WORK ITEM: From the line containing "AsyncClientProofs.v" to the very last line of the data below, transcribe everything exactly and nothing more.

RECORDS FOR PROCESSING:
(* ===== verification/_CoqProject ===== *)
-Q . S2P
Prelude.v
Serde.v
RefJson.v
Errors.v
Params.v
Wire.v
ParamsBuilder.v
Middleware.v
ClientCore.v
ClientService.v
RequestManager.v
AsyncClient.v
AsyncClientProofs.v
MethodResponse.v
Subscription.v
RpcModule.v
RpcService.v
Http.v
WsServer.v
ServiceFrame.v
Server.v
ServerBuilder.v
WsSession.v
ServerRun.v
Layers.v
LowLevel.v
HttpClient.v
WsClient.v
WsSocket.v
Streams.v
AsyncFrontend.v
ClientLayers.v
AsyncSubscription.v
AsyncTasks.v
WsClientBuilder.v
Wasm.v
WsCall.v
WsBatch.v
WsSubscription.v
ProcMacro.v
MacroCode.v
MacroTypes.v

EXERCISE OUTPUT:
AsyncClientProofs.v
MethodResponse.v
Subscription.v
RpcModule.v
RpcService.v
Http.v
WsServer.v
ServiceFrame.v
Server.v
ServerBuilder.v
WsSession.v
ServerRun.v
Layers.v
LowLevel.v
HttpClient.v
WsClient.v
WsSocket.v
Streams.v
AsyncFrontend.v
ClientLayers.v
AsyncSubscription.v
AsyncTasks.v
WsClientBuilder.v
Wasm.v
WsCall.v
WsBatch.v
WsSubscription.v
ProcMacro.v
MacroCode.v
MacroTypes.v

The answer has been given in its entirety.